Experiences With Health Care Services in Switzerland Among Immigrant Women With Chronic Illnesses

Abstract

Introduction: Descriptive data indicate a high burden of chronic illness among immigrant women in Switzerland. Little is known about how immigrant women with chronic illnesses experience healthcare services. This paper presents a methodological approach theoretically informed by Sen's capability approach and Levesque's framework of access to healthcare to study patient-reported experiences (PREs) of Swiss healthcare services among immigrant women with chronic conditions. Methods: We conducted 48 semi-structured qualitative interviews in Bern and Geneva with Turkish (n = 12), Portuguese (n = 12), German (n = 12), and Swiss (n = 12) women.
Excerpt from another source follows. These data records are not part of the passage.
(** C32: Whatever is answered, the status a reconciliation of a JiraServer writes is "finished"
    with the answer of the check as its availability; "error" with the error of the check; or,
    when no client could be made, unavailable with the previous status text. When the check
    fails the server keeps the availability it had, so an unreachable server that was available
    stays available. *)
Theorem jira_server_status_written (request : ObjectKey) s :
  wp check_monitor (ReconcileJiraServer request) s {| ck_server := None; ck_answer := None |} (λ _ _ _, True).
Proof.
  unfold ReconcileJiraServer. apply wp_bind, wp_attempt, wp_do_res; [done|]. intros [i|e|w] _; [| |done].
  2: { cbv beta iota. by destruct (IsNotFound e); wp_step. }
  cbv beta iota. apply wp_bind. wp_step. cbv beta iota. apply wp_deferring.
  eapply wp_mono with (Q := λ r s' g', written_server g' s').
  2: { intros r s1 g1 Hw. eapply wp_mono; [by apply wp_jira_updateStatus|done]. }
  unfold serve_jira_server, initJiraClient, GetSecret, GoJiraAdapterFactory_New, initClient.
  wp_to_call. wp_step; [done|]. intros [sec|e|w] Hr; [| |done].
  - wp_to_call. wp_step; [done|]. intros [[]|e|w] Hr'; [| |done].
    + unfold CheckConnection_ServeRequest, checkConnection, Connected. wp_to_call. wp_step; [done|].
      intros [b|e|w] Hr''; [| |done]; repeat (wp_step; cbv beta iota); by exists i.
    + repeat (wp_step; cbv beta iota); by exists i.
  - repeat (wp_step; cbv beta iota); by exists i.
Qed.
(* ===== verification/LinkedHooks.v ===== *)
(** * LinkedHooks: the whole operator linked to the clients of the hosting services

    All controllers and the stale sweep, each linked to the clients it calls, over histories in
    which the operator is killed anywhere: what it creates at GitHub, GitLab and Bitbucket. The
    controllers reach the services only through the [GitProvider] interface ([operator_indirect]),
    so what the clients keep of the webhooks they listed holds of the whole operator. *)

From S2P Require Import Prelude GoStd Json Api Effects Externals Urls SshHostKey GitClient ProviderClients Gerrit Linking.
From S2P Require Import CodebaseCommon PutProject CodebaseChain CodebaseController Simulation ProviderSafety.
From S2P Require Import BranchLabels BranchChain BranchController DeploymentUsage StaleCheck.
From S2P Require Import StageDeploy ImageStreamDeploy GitServerController Jira JiraMetadata Schema.

(** ** The operator calls no hosting service itself *)

Definition indirect_monitor : monitor unit :=
  {| rely _ _ _ _ := True;
     guar _ _ c := match c with CRest _ _ | CBitbucket _ => False | _ => True end;
     step _ _ _ _ := tt |}.
(** The handler goes through the interfaces. *)
#[local] Abbreviation indirect := (keeps indirect_monitor (λ _ _, True)).

Section Indirect.
Context {X : Externals}.

Lemma indirect_with_state {S T A} (t : T) (h : M T A) : indirect h → indirect (with_state (S := S) t h).
Proof. intros Hh s g _. apply wp_with_state. eapply wp_mono; [by apply Hh|done]. Qed.

Lemma indirect_chain (handlers : list (M Codebase unit)) :
  Forall (λ h, indirect h) handlers → indirect (chain_ServeRequest handlers).
Proof. induction 1 as [|h handlers Hh Hrest IH]; cbn [chain_ServeRequest]; keeps_go; done. Qed.
(** * PureMVC multicore (TypeScript): registries, notification bus, commands

    A shallow embedding of the core classes of the framework:
    - [Model]         core/Model.ts
    - [View]          core/View.ts (unnamed/part_002), and the
                      [notifyObservers] of the compiled bundle
                      (unnamed/part_000)
    - [Controller]    core/Controller.ts (unnamed/part_001)
    - [MacroCommand]  the class [MacroCommand] of interfaces/ICommand.ts
    - [Multiton]      the static instance maps of the four multitons,
                      [Facade] (unnamed/part_004) and [Notifier] (bundle).

    A JavaScript [Map] is a [gmap]; objects and functions are known by
    their identity. User code (lifecycle hooks, observer callbacks,
    constructors and bodies of commands) is a section variable acting on
    the state of the component it can reach. A promise is a [Task]:
    settled, or suspended at an [await] with the code that runs when it is
    resumed. Every function returns, next to the state, the calls it has
    made to user code, in order. *)

From stdpp Require Import gmap strings list fin_maps.

Set Default Proof Using "Type".

(** ** JavaScript values that end up as multiton keys *)

(** A private field that was never assigned reads [undefined]; TypeScript
    callers pass strings. [Map] accepts any of them as a key. *)
Inductive JsKey : Type :=
  | KUndefined
  | KNull
  | KStr (s : string).

#[global] Instance JsKey_eq_dec : EqDecision JsKey.
Proof. solve_decision. Defined.

Definition JsKey_encode (k : JsKey) : option (option string) :=
  match k with
  | KUndefined => None
  | KNull => Some None
  | KStr s => Some (Some s)
  end.

Definition JsKey_decode (o : option (option string)) : JsKey :=
  match o with
  | None => KUndefined
  | Some None => KNull
  | Some (Some s) => KStr s
  end.

#[global] Instance JsKey_countable : Countable JsKey.
Proof.
  apply (inj_countable' JsKey_encode JsKey_decode).
  by intros [].
Defined.

(** [x === null] *)
Definition strict_eq_null (k : JsKey) : bool :=
  match k with
  | KNull => true
  | _ => false
  end.

(** The message of a thrown [Error]. *)
Definition Error : Type := string.

(** ** Notification *)

Record Notification : Type := mkNotification {
  getName : string;
  getBody : option string;
  getType : option string
}.

(** ** Promises *)

(** How a promise ends. Every promise of the framework carries [void]. *)
Inductive Outcome : Type :=
  | Fulfilled
  | Rejected (e : Error).

#[global] Instance Outcome_eq_dec : EqDecision Outcome.
Proof. solve_decision. Defined.

(** A promise over a world [W]: settled (nothing of its code is left to
    run), or suspended at an [await]. Resuming a suspended promise in
    world [w] runs its code up to the next suspension point, which leaves
    the world [turn w] and the promise [next w]. The turn the event
    loop takes to hand over the value of a promise that is already
    settled runs no code and is not represented. *)
Inductive Task (W : Type) : Type :=
  | Settled (r : Outcome)
  | Pending (turn : W -> W) (next : W -> Task W).

Arguments Settled {W} r.
Arguments Pending {W} turn next.

(** What a call to user code that is declared to return a promise gives
    back: it throws before returning, or it returns a promise after having
    run its synchronous prefix. *)
Inductive Started (W : Type) : Type :=
  | Threw (e : Error)
  | Returned (t : Task W).

Arguments Threw {W} e.
Arguments Returned {W} t.

(** A call of such a function: the world after the synchronous prefix,
    and what came back. *)
Definition Call (W : Type) : Type := W -> W * Started W.

Definition is_settled {W} (t : Task W) : bool :=
  match t with
  | Settled _ => true
  | Pending _ _ => false
  end.

(** One turn of the event loop given to a suspended promise. *)
Definition resume {W} (p : Task W) (w : W) : W * Task W :=
  match p with
  | Settled _ => (w, p)
  | Pending f k => (f w, k w)
  end.

(** [await t] with nothing else scheduled in between: the task is resumed
    until it settles. *)
Fixpoint await {W} (t : Task W) (w : W) : W * Outcome :=
  match t with
  | Settled r => (w, r)
  | Pending turn next => await (next w) (turn w)
  end.

(** Inside an [async] function a synchronous throw of the callee becomes
    a rejection. *)
Definition as_task {W} (r : Started W) : Task W :=
  match r with
  | Threw e => Settled (Rejected e)
  | Returned t => t
  end.

(** ** Model *)

Module Model.

(** An [IProxy]: the object (its identity), its name, and the multiton
    key its [Notifier] part is bound to. *)
Record Proxy : Type := mkProxy {
  proxyId : nat;
  getProxyName : string;
  proxyKey : JsKey
}.

#[global] Instance Proxy_eq_dec : EqDecision Proxy.
Proof. solve_decision. Defined.

Definition initializeNotifier (key : JsKey) (p : Proxy) : Proxy :=
  {| proxyId := proxyId p; getProxyName := getProxyName p; proxyKey := key |}.

Record t : Type := mkModel {
  proxyMap : gmap string Proxy;
  multitonKey : JsKey
}.
Lemma elem_of_join (sep : text) (c : ascii) (l : list text) :
  c ∈ join sep l -> c ∈ sep \/ exists p, p ∈ l /\ c ∈ p.
Proof.
  induction l as [|x l IH]; simpl; [intros H; apply elem_of_nil in H; contradiction|].
  destruct l as [|y l].
  - intros Hc. right. exists x. split; [constructor|done].
  - intros Hc. apply elem_of_app in Hc as [Hc|Hc]; [right; exists x; split; [constructor|done]|].
    apply elem_of_app in Hc as [Hc|Hc]; [left; done|].
    destruct (IH Hc) as [H|(p & Hp & Hcp)]; [left; done|].
    right. exists p. split; [constructor; done|done].
Qed.

Lemma elem_of_infix {A} (x : A) (l1 l2 : list A) : x ∈ l1 -> infix l1 l2 -> x ∈ l2.
Proof. intros Hx (k1 & k2 & ->). apply elem_of_app. right. apply elem_of_app. left. done. Qed.

Lemma split_pieces_chars (t p : text) (c : ascii) :
  p ∈ split_text_with_regex t -> c ∈ p -> c ∈ t.
Proof.
  intros Hp Hc. unfold split_text_with_regex in Hp.
  apply list_elem_of_In, filter_In in Hp as [Hp _]. apply list_elem_of_In in Hp.
  pose proof (join_re_split_nn (length t) t [] (le_n _)) as Hj. simpl in Hj.
  rewrite <- Hj. apply (elem_of_infix c p); [done|]. apply join_infix. done.
Qed.

Lemma text_chars_in_pieces (t : text) (c : ascii) :
  c ∈ t -> c = newline \/ exists p, p ∈ split_text_with_regex t /\ c ∈ p.
Proof.
  intros Hc. pose proof (join_re_split_nn (length t) t [] (le_n _)) as Hj. simpl in Hj.
  rewrite <- Hj in Hc. apply elem_of_join in Hc as [Hc|(p & Hp & Hcp)].
  - left. unfold separator in Hc. apply elem_of_cons in Hc as [->|Hc]; [done|].
    apply list_elem_of_singleton in Hc. done.
  - right. exists p. split; [|done]. unfold split_text_with_regex.
    apply list_elem_of_In, filter_In. split; [apply list_elem_of_In; done|].
    apply negb_true_iff. apply bool_decide_false. intros ->. apply elem_of_nil in Hcp. done.
Qed.

End TextFacts.

Module CoverFacts.
Import Splitter SplitterFacts TextFacts.

Lemma windows_cover (ov : nat) (sep : text) (S : list text) (ws : list (nat * nat)) (i : nat) :
  LocallySorted (carry_over ov sep S) ws -> ws <> [] ->
  (hd (0, 0) ws).1 <= i -> i < (List.last ws (0, 0)).2 ->
  exists w, w ∈ ws /\ w.1 <= i < w.2.
Proof.
  induction ws as [|w1 ws IH]; intros Hs Hne Hlo Hhi; [congruence|].
  destruct ws as [|w2 rest].
  - exists w1. split; [constructor|]. simpl in *. lia.
  - inversion Hs as [| |? ? ? Hs' Hr]; subst.
    destruct (decide (i < w1.2)) as [Hlt|Hge].
    + exists w1. split; [constructor|]. simpl in Hlo. lia.
    + destruct Hr as (_ & H2 & _). destruct (IH Hs' ltac:(congruence)) as (w & Hw & Hi).
      * simpl. lia.
      * exact Hhi.
      * exists w. split; [constructor; done|done].
Qed.

Lemma window_lookup (S : list text) (w : nat * nat) (i : nat) (p : text) :
  w.1 <= i < w.2 -> S !! i = Some p -> p ∈ window S w.
Proof.
  intros Hi Hp. unfold window. apply list_elem_of_lookup. exists (i - w.1).
  rewrite lookup_take_lt by lia. rewrite lookup_drop.
  replace (w.1 + (i - w.1)) with i by lia. exact Hp.
Qed.

(** Every piece lies in some group of [_merge_splits]. *)
Lemma merge_groups_cover (size ov : nat) (sep : text) (S : list text) (p : text) :
  Forall (fun x => x <> []) S -> p ∈ S ->
  exists g, g ∈ merge_groups size ov sep S /\ p ∈ g.
Proof.
  intros Hne Hp.
  destruct (merge_groups_windows size ov sep S Hne) as (ws & Hws & Hch & Hhd & Hlast & _).
  apply list_elem_of_lookup in Hp as [i Hi].
  assert (Hlt : i < length S) by (apply lookup_lt_Some in Hi; exact Hi).
  assert (Hwne : ws <> []) by (intros ->; simpl in Hlast; lia).
  destruct (windows_cover ov sep S ws i Hch Hwne) as (w & Hw & Hiw); [lia|lia|].
  exists (window S w). split.
  - rewrite Hws. apply list_elem_of_In, in_map_iff. exists w. split; [done|].
    apply list_elem_of_In. exact Hw.
  - apply (window_lookup S w i p Hiw Hi).
Qed.

Lemma merge_groups_pieces (size ov : nat) (sep : text) (S : list text) (g : list text) (p : text) :
  Forall (fun x => x <> []) S ->
  g ∈ merge_groups size ov sep S -> p ∈ g -> p ∈ S.
Proof.
  intros Hne Hg Hp.
  destruct (merge_groups_windows size ov sep S Hne) as (ws & Hws & _).
  rewrite Hws in Hg. apply list_elem_of_In, in_map_iff in Hg as (w & <- & _).
  apply (window_elem S w). exact Hp.
Qed.

Lemma omap_all_none {A B} (f : A -> option B) (l : list A) :
  (forall x, x ∈ l -> f x = None) -> omap f l = [].
Proof.
  induction l as [|x l IH]; intros H; [done|]. simpl.
  rewrite (H x ltac:(constructor)). apply IH. intros y Hy. apply H. constructor. done.
Qed.

Lemma join_docs_some (sep : text) (g : list text) (c : text) :
  join_docs sep g = Some c -> c = strip (join sep g) /\ c <> [].
Proof.
  unfold join_docs. destruct (strip (join sep g)) as [|x r]; [discriminate|].
  intros H. injection H as <-. split; [done|congruence].
Qed.

Lemma blank_forall (t : text) : forallb is_space t = true <-> forall c, c ∈ t -> is_space c = true.
Proof.
  rewrite forallb_forall. split; intros H c Hc; apply H; apply list_elem_of_In; done.
Qed.

Lemma not_blank_witness (t : text) :
  forallb is_space t = false -> exists c, c ∈ t /\ is_space c = false.
Proof.
  induction t as [|c t IH]; simpl; [discriminate|].
  destruct (is_space c) eqn:Hc; simpl.
  - intros H. destruct (IH H) as (c' & Hc' & Hs). exists c'. split; [constructor; done|done].
  - intros _. exists c. split; [constructor|done].
Qed.

(** A non-blank piece of the text appears, stripped, inside some chunk. *)
Lemma split_text_cover (t p : text) :
  p ∈ split_text_with_regex t -> strip p <> [] ->
  exists c, c ∈ split_text t /\ infix (strip p) c.
Proof.
  intros Hp Hnb.
  assert (Hpb : forallb is_space p = false).
  { destruct (forallb is_space p) eqn:H; [|done]. apply strip_blank in H. congruence. }
  destruct (merge_groups_cover chunk_size chunk_overlap separator _ p (split_pieces_nonempty t) Hp)
    as (g & Hg & Hpg).
  assert (Hi : infix (strip p) (strip (join separator g))).
  { apply strip_infix; [exact Hpb|]. apply join_infix. exact Hpg. }
  exists (strip (join separator g)). split; [|exact Hi].
  unfold split_text, merge_splits. apply list_elem_of_omap. exists g. split; [exact Hg|].
  unfold join_docs. destruct (strip (join separator g)) eqn:Hs; [|done].
  destruct Hi as (k1 & k2 & Hk). symmetry in Hk.
  apply app_eq_nil in Hk as [_ Hk]. apply app_eq_nil in Hk as [Hk _]. congruence.
Qed.

Lemma split_text_blank (t : text) : split_text t = [] <-> forallb is_space t = true.
Proof.
  split.
  - intros Hnil. destruct (forallb is_space t) eqn:Hb; [done|exfalso].
    assert (Hex := not_blank_witness t Hb).
    destruct Hex as (c & Hc & Hsc).
    destruct (text_chars_in_pieces t c Hc) as [->|(p & Hp & Hcp)]; [discriminate|].
    assert (Hnb : strip p <> []).
    { intros Hs. apply strip_blank in Hs. rewrite blank_forall in Hs. rewrite (Hs c Hcp) in Hsc. discriminate. }
    destruct (split_text_cover t p Hp Hnb) as (c' & Hc' & _).
    rewrite Hnil in Hc'. apply elem_of_nil in Hc'. done.
  - intros Hb. unfold split_text, merge_splits. apply omap_all_none.
    intros g Hg. unfold join_docs.
    assert (Hj : strip (join separator g) = []).
    { apply strip_blank, blank_forall. intros c Hc.
      apply elem_of_join in Hc as [Hc|(p & Hp & Hcp)].
      - unfold separator in Hc. apply elem_of_cons in Hc as [->|Hc]; [done|].
        apply list_elem_of_singleton in Hc. subst. done.
      - apply (blank_forall t); [exact Hb|].
        apply (split_pieces_chars t p c); [|exact Hcp].
        exact (merge_groups_pieces _ _ _ _ g p (split_pieces_nonempty t) Hg Hp). }
    rewrite Hj. done.
Qed.

End CoverFacts.

Module PieceFacts.
Import Splitter SplitterFacts TextFacts.

Lemma infix_pair_cons {A} (a b c : A) (l : list A) :
  infix [a; b] (c :: l) -> (c = a /\ exists r, l = b :: r) \/ infix [a; b] l.
Proof.
  intros (k1 & k2 & Hk). destruct k1 as [|x k1]; simpl in Hk.
  - injection Hk as -> ->. left. split; [done|]. eexists; done.
  - injection Hk as -> ->. right. exists k1, k2. done.
Qed.

Lemma infix_nil_pair {A} (a b : A) : ~ infix [a; b] [].
Proof. intros (k1 & k2 & Hk). destruct k1; discriminate. Qed.

(** [cur] (the current piece, reversed) never holds "\n\n", and a
    newline at its head is not followed by a newline in the rest. *)
Lemma push_ok (c1 : ascii) (cur t : text) :
  ~ infix separator cur /\
  (forall c0 c1' r0 r1, cur = c0 :: r0 -> c1 :: t = c1' :: r1 -> is_nl c0 = true -> is_nl c1' = false) ->
  ~ infix separator (c1 :: cur).
Proof.
  intros [Hcur Hhd] Hi. apply infix_pair_cons in Hi as [[-> [r ->]]|Hi]; [|done].
  specialize (Hhd newline newline r t eq_refl eq_refl). unfold is_nl in Hhd.
  rewrite Ascii.eqb_refl in Hhd. specialize (Hhd eq_refl). discriminate.
Qed.

Lemma separator_rev : rev separator = separator.
Proof. reflexivity. Qed.
(** * An upgradable ERC-20 token behind a transparent dispatcher

    Shallow embedding of the two implementation contracts of the tutorial,
    [ERC20UpgradableV1] and [ERC20UpgradableV2], and of the dispatcher /
    upgrade controller they are deployed behind ([upgrades.deployProxy] with
    [kind: "transparent"], [upgrades.upgradeProxy]).

    The contracts are translated from their Solidity text.  The contracts
    they inherit from (Initializable, ERC20Upgradeable,
    ERC20BurnableUpgradeable, PausableUpgradeable, OwnableUpgradeable) and the
    proxy itself are library code that is not part of the repository: they
    are modelled here, each under a comment that says so. *)

From Stdlib Require Import NArith Lia.
From stdpp Require Import base option numbers strings list gmap fin_maps.

Open Scope N_scope.

(** ** Words, identities and values *)

(** Solidity [address]: a 160-bit word; [address(0)] is [0]. *)
Abbreviation address := N.

Definition MAX_UINT256 : N := 2 ^ 256 - 1.
Definition MAX_UINT8 : N := 255.
Definition MAX_ADDRESS : N := 2 ^ 160 - 1.

(** Arguments and results of a call, as the ABI carries them. *)
Inductive val :=
| VUnit
| VBool (b : bool)
| VUint (n : N)
| VAddr (a : address)
| VStr (s : string).

(** ** Failures *)

(** The error taxonomy of the core, plus the two ways implementation code
    aborts: a failed [require] (with its reason string) and an arithmetic
    panic of checked Solidity 0.8 arithmetic. *)
Inductive failure :=
| Uninitialized
| AlreadyInitialized
| Unauthorized
| MigrationFailure
| UnknownImplementation
| NoSuchSelector
| BadArguments
| Revert (reason : string)
| Panic.

Inductive result (A : Type) :=
| Ok (a : A)
| Err (e : failure).
Arguments Ok {A} a.
Arguments Err {A} e.

(** ** The storage region of an Instance, as the implementations declare it

    One field per state variable of the inheritance chain
    [Initializable, ERC20Upgradeable, ERC20BurnableUpgradeable,
    PausableUpgradeable, OwnableUpgradeable], followed by the variable that
    [ERC20UpgradableV2] appends.  A Solidity mapping is a finite map whose
    absent keys read as the zero value. *)
Record Business := mkBusiness {
  (* Initializable *)
  _initialized : N;                   (* uint8 *)
  _initializing : bool;
  (* ERC20Upgradeable *)
  _balances : gmap N N;               (* mapping(address => uint256) *)
  _allowances : gmap (N * N) N;       (* address => address => uint256 *)
  _totalSupply : N;                   (* uint256 *)
  _name : string;
  _symbol : string;
  (* PausableUpgradeable *)
  _paused : bool;
  (* OwnableUpgradeable *)
  _owner : N;                         (* address *)
  (* ERC20UpgradableV2 *)
  whitelistedAddresses : gmap N bool  (* mapping(address => bool) *)
}.

(** Fresh storage: every slot holds zero. *)
Definition empty_storage : Business :=
  {| _initialized := 0; _initializing := false;
     _balances := ∅; _allowances := ∅; _totalSupply := 0;
     _name := EmptyString; _symbol := EmptyString;
     _paused := false; _owner := 0;
     whitelistedAddresses := ∅ |}.

Definition set_initialized (v : N) (st : Business) : Business :=
  mkBusiness v (_initializing st) (_balances st) (_allowances st)
    (_totalSupply st) (_name st) (_symbol st) (_paused st) (_owner st)
    (whitelistedAddresses st).
Definition set_initializing (v : bool) (st : Business) : Business :=
  mkBusiness (_initialized st) v (_balances st) (_allowances st)
    (_totalSupply st) (_name st) (_symbol st) (_paused st) (_owner st)
    (whitelistedAddresses st).
Definition set_balances (v : gmap N N) (st : Business) : Business :=
  mkBusiness (_initialized st) (_initializing st) v (_allowances st)
    (_totalSupply st) (_name st) (_symbol st) (_paused st) (_owner st)
    (whitelistedAddresses st).
Definition set_allowances (v : gmap (N * N) N) (st : Business) : Business :=
  mkBusiness (_initialized st) (_initializing st) (_balances st) v
    (_totalSupply st) (_name st) (_symbol st) (_paused st) (_owner st)
    (whitelistedAddresses st).
Definition set_totalSupply (v : N) (st : Business) : Business :=
  mkBusiness (_initialized st) (_initializing st) (_balances st)
    (_allowances st) v (_name st) (_symbol st) (_paused st) (_owner st)
    (whitelistedAddresses st).
Definition set_name (v : string) (st : Business) : Business :=
  mkBusiness (_initialized st) (_initializing st) (_balances st)
    (_allowances st) (_totalSupply st) v (_symbol st) (_paused st)
    (_owner st) (whitelistedAddresses st).
Definition set_symbol (v : string) (st : Business) : Business :=
  mkBusiness (_initialized st) (_initializing st) (_balances st)
    (_allowances st) (_totalSupply st) (_name st) v (_paused st)
    (_owner st) (whitelistedAddresses st).
Definition set_paused (v : bool) (st : Business) : Business :=
  mkBusiness (_initialized st) (_initializing st) (_balances st)
    (_allowances st) (_totalSupply st) (_name st) (_symbol st) v
    (_owner st) (whitelistedAddresses st).
Definition set_owner (v : N) (st : Business) : Business :=
  mkBusiness (_initialized st) (_initializing st) (_balances st)
    (_allowances st) (_totalSupply st) (_name st) (_symbol st) (_paused st)
    v (whitelistedAddresses st).
Definition set_whitelistedAddresses (v : gmap N bool) (st : Business)
  : Business :=
  mkBusiness (_initialized st) (_initializing st) (_balances st)
    (_allowances st) (_totalSupply st) (_name st) (_symbol st) (_paused st)
    (_owner st) v.

(** Reading a mapping: an absent key is the zero value of the value type. *)
Definition balance_at (st : Business) (a : address) : N :=
  default 0 (_balances st !! a).
Definition allowance_at (st : Business) (o s : address) : N :=
  default 0 (_allowances st !! (o, s)).
Definition whitelisted_at (st : Business) (a : address) : bool :=
  default false (whitelistedAddresses st !! a).

(** ** Contract code as a state-and-failure monad

    A function body reads and writes the storage it runs against and may
    abort; an abort discards every write made so far (the host's
    all-or-nothing call semantics). *)
Definition M (A : Type) : Type := Business → result (A * Business).

Definition ret {A} (a : A) : M A := λ st, Ok (a, st).
Definition bind {A B} (m : M A) (k : A → M B) : M B :=
  λ st, match m st with
        | Ok (a, st') => k a st'
        | Err e => Err e
        end.
Definition fail {A} (e : failure) : M A := λ _, Err e.
Definition read {A} (f : Business → A) : M A := λ st, Ok (f st, st).
Definition write (f : Business → Business) : M unit := λ st, Ok (tt, f st).

Declare Scope contract_scope.
Delimit Scope contract_scope with contract.
Notation "'let*' x ':=' m 'in' k" := (bind m (λ x, k))
  (at level 10, x name, m at level 100, k at level 200) : contract_scope.
Notation "m ';;' k" := (bind m (λ _, k))
  (at level 100, k at level 200, right associativity) : contract_scope.
Open Scope contract_scope.

(** Solidity [require(cond, reason)]. *)
Definition require (cond : bool) (reason : string) : M unit :=
  if cond then ret tt else fail (Revert reason).

(** Checked [a + b] on [uint256]: panics on overflow. *)
Definition checked_add (a b : N) : M N :=
  if a + b <=? MAX_UINT256 then ret (a + b) else fail Panic.

(** [unchecked { a + b }] and [unchecked { a - b }] on [uint256]: wrap
    around. *)
Definition unchecked_add (a b : N) : N := (a + b) mod 2 ^ 256.
Definition unchecked_sub (a b : N) : N := (a + 2 ^ 256 - b) mod 2 ^ 256.

(** ** Library contracts the implementations inherit from

    Both implementations import Initializable, ERC20Upgradeable,
    ERC20BurnableUpgradeable, PausableUpgradeable and OwnableUpgradeable
    from the OpenZeppelin upgradeable contracts; their text is not part of
    the repository.  Where the specification speaks (the Initializer Guard
    of section 4.3, the failure [AlreadyInitialized]) the model follows it,
    with the spec's [initialized] flag read as [_initialized ≠ 0].  Where it
    leaves the behaviour to the implementation (token, pause and ownership
    rules) the model follows the 4.x release line of the library, the one
    the contracts' text is written against ([_disableInitializers],
    [_beforeTokenTransfer], argument-less [__Ownable_init]).  Events are not
    modelled.  [sender] is [_msgSender()]. *)
Module Lib.

(** *** Initializable *)

(** Modelled from the spec: [modifier initializer] of Initializable, the
    Initializer Guard of section 4.3.  Precondition: not yet initialized
    (and no initializer running); effect: mark initialized, run the body,
    all within the one call; otherwise fail with [AlreadyInitialized].  The
    library's extra clause for initializers nested inside a constructor
    concerns code that runs while a contract is still being constructed
    and is left out: every call modelled here reaches a deployed contract. *)
Definition initializer {A} (body : M A) : M A :=
  let* isTopLevelCall := read (λ st, negb (_initializing st)) in
  let* v := read _initialized in
  (if isTopLevelCall && (v <? 1) then ret tt else fail AlreadyInitialized);;
  write (set_initialized 1);;
  (if isTopLevelCall then write (set_initializing true) else ret tt);;
  let* r := body in
  (if isTopLevelCall then write (set_initializing false) else ret tt);;
  ret r.

(** Modelled from the spec: [modifier onlyInitializing] of Initializable;
    the setup logic of section 4.3 runs only inside an initializer. *)
Definition onlyInitializing {A} (body : M A) : M A :=
  let* i := read _initializing in
  require i "Initializable: contract is not initializing";;
  body.

(** Modelled from the spec: [_disableInitializers()] of Initializable,
    called by both constructors.  The specification does not describe it;
    as in the library, it moves the guard word of the contract it runs on
    to its maximum, which no initializer accepts. *)
Definition _disableInitializers : M unit :=
  let* i := read _initializing in
  require (negb i) "Initializable: contract is initializing";;
  let* v := read _initialized in
  if v =? MAX_UINT8 then ret tt else write (set_initialized MAX_UINT8).

(** *** PausableUpgradeable *)

(** Modelled from the spec: [__Pausable_init] of PausableUpgradeable
    (business logic the specification leaves open): starts unpaused. *)
Definition __Pausable_init : M unit :=
  onlyInitializing (write (set_paused false)).

(** Modelled from the spec: [paused()] of PausableUpgradeable. *)
Definition paused : M bool := read _paused.

(** Modelled from the spec: [modifier whenNotPaused] of
    PausableUpgradeable. *)
Definition whenNotPaused {A} (body : M A) : M A :=
  let* p := paused in
  require (negb p) "Pausable: paused";;
  body.

(** Modelled from the spec: [modifier whenPaused] of PausableUpgradeable. *)
Definition whenPaused {A} (body : M A) : M A :=
  let* p := paused in
  require p "Pausable: not paused";;
  body.

(** Modelled from the spec: [_pause()] of PausableUpgradeable. *)
Definition _pause : M unit := whenNotPaused (write (set_paused true)).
Participants were heterogenous in age, length of stay, SES, and educational attainment, illness types and history. We also conducted semi-structured interviews with healthcare and social service providers (n = 12). Interviewed women participated in two focus group discussions (n = 15). Interviews were transcribed verbatim and analyzed using Atlas.ti software, based on Gale et al.'s framework approach. Findings informed three stakeholder dialogues in which women as well as healthcare providers and policymakers from various territorial levels participated. Results: Our methodological approach succeeded in integrating women's perspectives-from initial data collection in interviews to identify issues, focus group discussions to increase rigor, and stakeholder dialogues to develop tailored recommendations based on PREs. Discussion: This is one of the first studies in Switzerland that used PREs to research healthcare services and healthcare needs among immigrant women with chronic illnesses. This paper provides new insights on how to better understand existing challenges and potentially improve access to and quality of care.